Abstract
Aims
Cisplatin and carboplatin are often used in combination with etoposide. In a randomized cross-over study, the potential interaction between the two platinum drugs and the metabolism of etoposide was explored. In vitro investigations using human liver microsomes were also performed.
Methods
Etoposide was administered to 15 patients over 3 days, with the platinum drug administered on day 2. The alternate platinum drug was administered on the second course. The pharmacokinetics of etoposide were determined on all 3 days of each cycle. The effect of platinum drugs on etoposide metabolism by human liver enzymes was explored in vitro.
Results
Neither cisplatin nor carboplatin coadministration affected the pharmacokinetics of etoposide during cycle 1. When carboplatin was administered on course 2, etoposide AUC was 8% higher on day 2 compared with day 1 or day 3 (for day 2 vs day 3, 95% CI: −0.72, −0.08 mg ml−1 min). In contrast, cisplatin on course 2 increased the AUC of etoposide (28%) on day 3 (day 3 vs day 1, 95% CI: 0.67, 2.09 mg ml−1 min), with no effect on day 2. In vitro carboplatin and cisplatin (10–100 µm) inhibited the metabolism of etoposide, if rat liver microsomes were preincubated (30 min) with NADPH and the platinum complexes. With human liver microsomes a small effect on etoposide metabolism, but not on catechol formation, was observed.
Conclusions
The interaction between etoposide and platinum drugs is small and, given the pharmacokinetic variability seen with etoposide, the clinical impact is unlikely to be significant.
Keywords: carboplatin, cisplatin, etoposide, interaction, pharmacokinetics
Introduction
The combination of etoposide with either cisplatin or carboplatin is a common module in many chemotherapy regimens. For example, in paediatric patients, etoposide/carboplatin or etoposide/cisplatin are part of multidrug treatments for neuroblastoma, rhabdomyosarcoma and brain tumours. Similarly, adult malignancies which respond to platinum/etoposide combinations include lung carcinoma, testicular teratoma and soft tissue sarcomas. Etoposide is thought to act by inhibition of topoisomerase II enzymes, which are involved in uncoiling of DNA and so are important for both DNA repair and replication. The platinum agents react with DNA to form a variety of adducts, including monofunctional and bifunctional intra- and interstrand cross-links. In vitro studies have suggested possible synergy between etoposide and platinum complexes [1, 2], although this has been disputed [3].
The toxic and therapeutic effects of both etoposide [4] and the platinum complexes [5] are related to the plasma drug concentrations achieved in individual patients. Therapeutic drug monitoring to achieve or maintain target plasma drug concentrations has been employed for etoposide [4, 6, 7] and carboplatin [8], and has been suggested for cisplatin [9] in an attempt to optimize drug exposure in each individual patient. The plasma concentration profile of any drug is determined by the balance between the dose administered and the rate of elimination.

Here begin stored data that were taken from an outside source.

Lemma wpc_set_first env (Q : EfErrCode -> Ef C -> Prop) s :
  store L s -> seen (Rec ENV_WRITE k v0) (ends (base i) l1) env ->
  (forall s', ram s' = put_last true (ram s) -> store L1 s' -> Q EF_NO_ERR s') ->
  wpc P (del_env junk_env junk_sector (Some k) (Some env) false) Q s.
Proof using Hfits Hng Hlvl Hslack Hok Hroom HJ Hmode.
  intros Hs (Ea & _ & _ & _ & Enl & _ & Hname & _) HQ. rewrite <- Enl in Hname. pose proof Hfits as (Hid & _ & _).
  pose proof (id_sec _ _ _ _ _ _ _ Hid) as HS.
  assert (Hold : crash = true -> node_len k v0 <= slack).
  { intros Ec. unfold set_mode in Hmode. rewrite Ec in Hmode. apply Hmode. left. eapply idle_lookup; [exact Hid|].
    eapply found_live. exists i, st, d, l1, l2. by split. }
  assert (HP1 : forall d', d' = d \/ d' = soil d -> PL P (upd L i (Fmt st d' its1))).
  { intros d' Hd'. apply (rest_allowed P m J slack crash HJ Hslack k v Hmode _ m i st d' its1); [by left|]. intros Ec.
    split; [|apply ordered_all, (clean_status _ _ ENV_WRITE); [by apply Hng | done]].
    apply (rest_weaken _ _ J); [lia|]. apply (old_rest m J slack HJ Hslack k v Hok Hroom L i st d its Hfits l1 l2 v0 eq_refl Hlvl); [done|].
    left. by apply Hold. }
  apply (wpc_del_env P junk_env junk_sector L i st d l1 l2 k v0 2 3 (Some k) env false); try done;
    [right; by left | by right | | by apply HP1; left | by apply HP1; right].
  eapply idle_allowed; [by eapply mode_before | done | done | exact Hid].
Qed.

Lemma set_keeps k' v' x : k' <> k -> found_at L k' v' x -> found_at L1 k' v' x.
Proof using Hfits.
  intros Hne Hf. destruct Hfits as (Hid & _ & _). eapply found_status; [apply Hid | by left | done].
Qed.

Lemma wpc_set_last st' lock env (Q : EfErrCode -> Ef C -> Prop) s :
  st' = SECTOR_STORE_USING \/ (st' = SECTOR_STORE_FULL /\ soil d <> SECTOR_DIRTY_FALSE) ->
  let L2 := grown L1 i (soil d) its1 (Rec ENV_WRITE k v) st' in
  store L2 s -> live_cached L2 s -> seen (Rec ENV_WRITE k v0) (ends (base i) l1) env ->
  resting lock (put_gc_request false (put_last false (ram s))) -> last_is_complete_del (ram s) = true ->
  (gc_request (ram s) = false -> st' <> SECTOR_STORE_FULL) ->
  (forall s', idle (<[k := v]> m) J crash lock s' -> Q EF_NO_ERR s') ->
  wpc P (do result <- del_env junk_env junk_sector (Some k) (Some env) true;
         do gc <- ram_gets gc_request;
         run (if gc : bool then gc_collect junk_env junk_sector else ret tt);
         ret result) Q s.
Proof using Hfits Hng Hlvl Hslack Hok Hroom HJ Hmode.
  intros Hst L2 Hs Hc (Ea & _ & _ & _ & Enl & _ & Hname & _) HR Hlast Hfull HQ. rewrite <- Enl in Hname.
  pose proof set_opened as Ho. pose proof set_soiled as Ed.
  pose proof (written_rest m J slack crash HJ Hslack k v Hroom L1 i st (soil d) its1 (Some v0) Ho st' Hst) as Hw.
  destruct (closed_old m J slack crash HJ Hslack k v Hok Hroom L1 i st st' (soil d) l1 l2 v0 Ho Hst) as [Hcl Hp].
  set (itsf := l1 ++ Rec ENV_DELETED k v0 :: l2 ++ [Rec ENV_WRITE k v]) in *. fold L2 in Hw.
  assert (Eapp : its1 ++ [Rec ENV_WRITE k v] = l1 ++ Rec ENV_PRE_DELETE k v0 :: l2 ++ [Rec ENV_WRITE k v]) by (unfold its1; by rewrite <- app_assoc).
  assert (HS2 : sec L2 i = Fmt st' (soil d) (l1 ++ Rec ENV_PRE_DELETE k v0 :: l2 ++ [Rec ENV_WRITE k v])) by (unfold L2, grown; by rewrite sec_upd_eq, Eapp).
  assert (Esame : upd L2 i (Fmt st' (soil d) itsf) = upd L1 i (Fmt st' (soil d) itsf)) by (unfold L2, grown; by rewrite upd_upd).
  assert (Esoil : soil (soil d) = soil d) by (by rewrite Ed).
  assert (Hallow : forall L' m0 its', m0 = m \/ m0 = <[k := v]> m -> rest_at L' m0 J i st' (soil d) its' -> (crash = true -> ordered its') -> PL P L').
  { intros L' m0 its' Hm0 HR' Hord. apply (rest_allowed P m J slack crash HJ Hslack k v Hmode L' m0 i st' (soil d) its' Hm0).
    intros Ec. split; [by apply (rest_weaken _ _ J); [lia|] | by apply Hord]. }
  assert (HPf : PL P (upd L2 i (Fmt st' (soil d) itsf))) by (rewrite Esame; eapply Hallow; [by right | exact Hcl | intros _; by apply ordered_nil]).
  apply wpc_bind.
  apply (wpc_del_env P junk_env junk_sector L2 i st' (soil d) l1 (l2 ++ [Rec ENV_WRITE k v]) k v0 3 4 (Some k) env true); try done;
    [right; right; by left | by right | eapply Hallow; [by right | exact Hw | intros Ec; apply ordered_clean; [by apply (op_gaps _ _ _ _ _ _ _ _ _ _ _ _ Ho) | by rewrite pend_rec]] | by rewrite Esoil |].
  intros s1 Hr1 Hs1. rewrite Hlast in Hr1. fold itsf in Hs1. rewrite Esoil in Hs1.
  destruct HR as (R1 & R2 & R3 & R4 & R5 & R6).
  apply (wpc_set_close (upd L2 i (Fmt st' (soil d) itsf)) i st' (soil d) itsf lock); try done.
  - by rewrite Esame.
  - rewrite Hr1. cbn [env_cache_table put_last]. eapply env_cache_weaken; [|exact Hc]. apply cached_all.
    intros k' v' x. eapply found_status; [exact HS2 | by right].
  - intros Ec. replace itsf with ((l1 ++ Rec ENV_DELETED k v0 :: l2) ++ [Rec ENV_WRITE k v]) by (unfold itsf; by rewrite <- app_assoc).
    apply clean_app. split; [apply (clean_status _ _ ENV_WRITE); [by apply Hng | done] | done].
  - rewrite Hr1. by repeat split.
  - by rewrite Ed.
  - by rewrite Hr1.
Qed.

The elimination of etoposide is governed by a combination of renal excretion and oxidative metabolism (Figure 1). In patients with renal or hepatic impairment, the dose of etoposide is usually reduced [10] and anephric paediatric patients may safely be given 50% of the usual dose of etoposide [11]. Elimination of carboplatin is primarily by glomerular filtration, with only 20% of a dose being eliminated by nonrenal mechanisms in patients with normal renal function [12]. Cisplatin, by contrast, is primarily cleared by the reaction of platinum species with suitable nucleophiles, mostly protein or DNA [13], although renal elimination also contributes to the elimination of free cisplatin [14].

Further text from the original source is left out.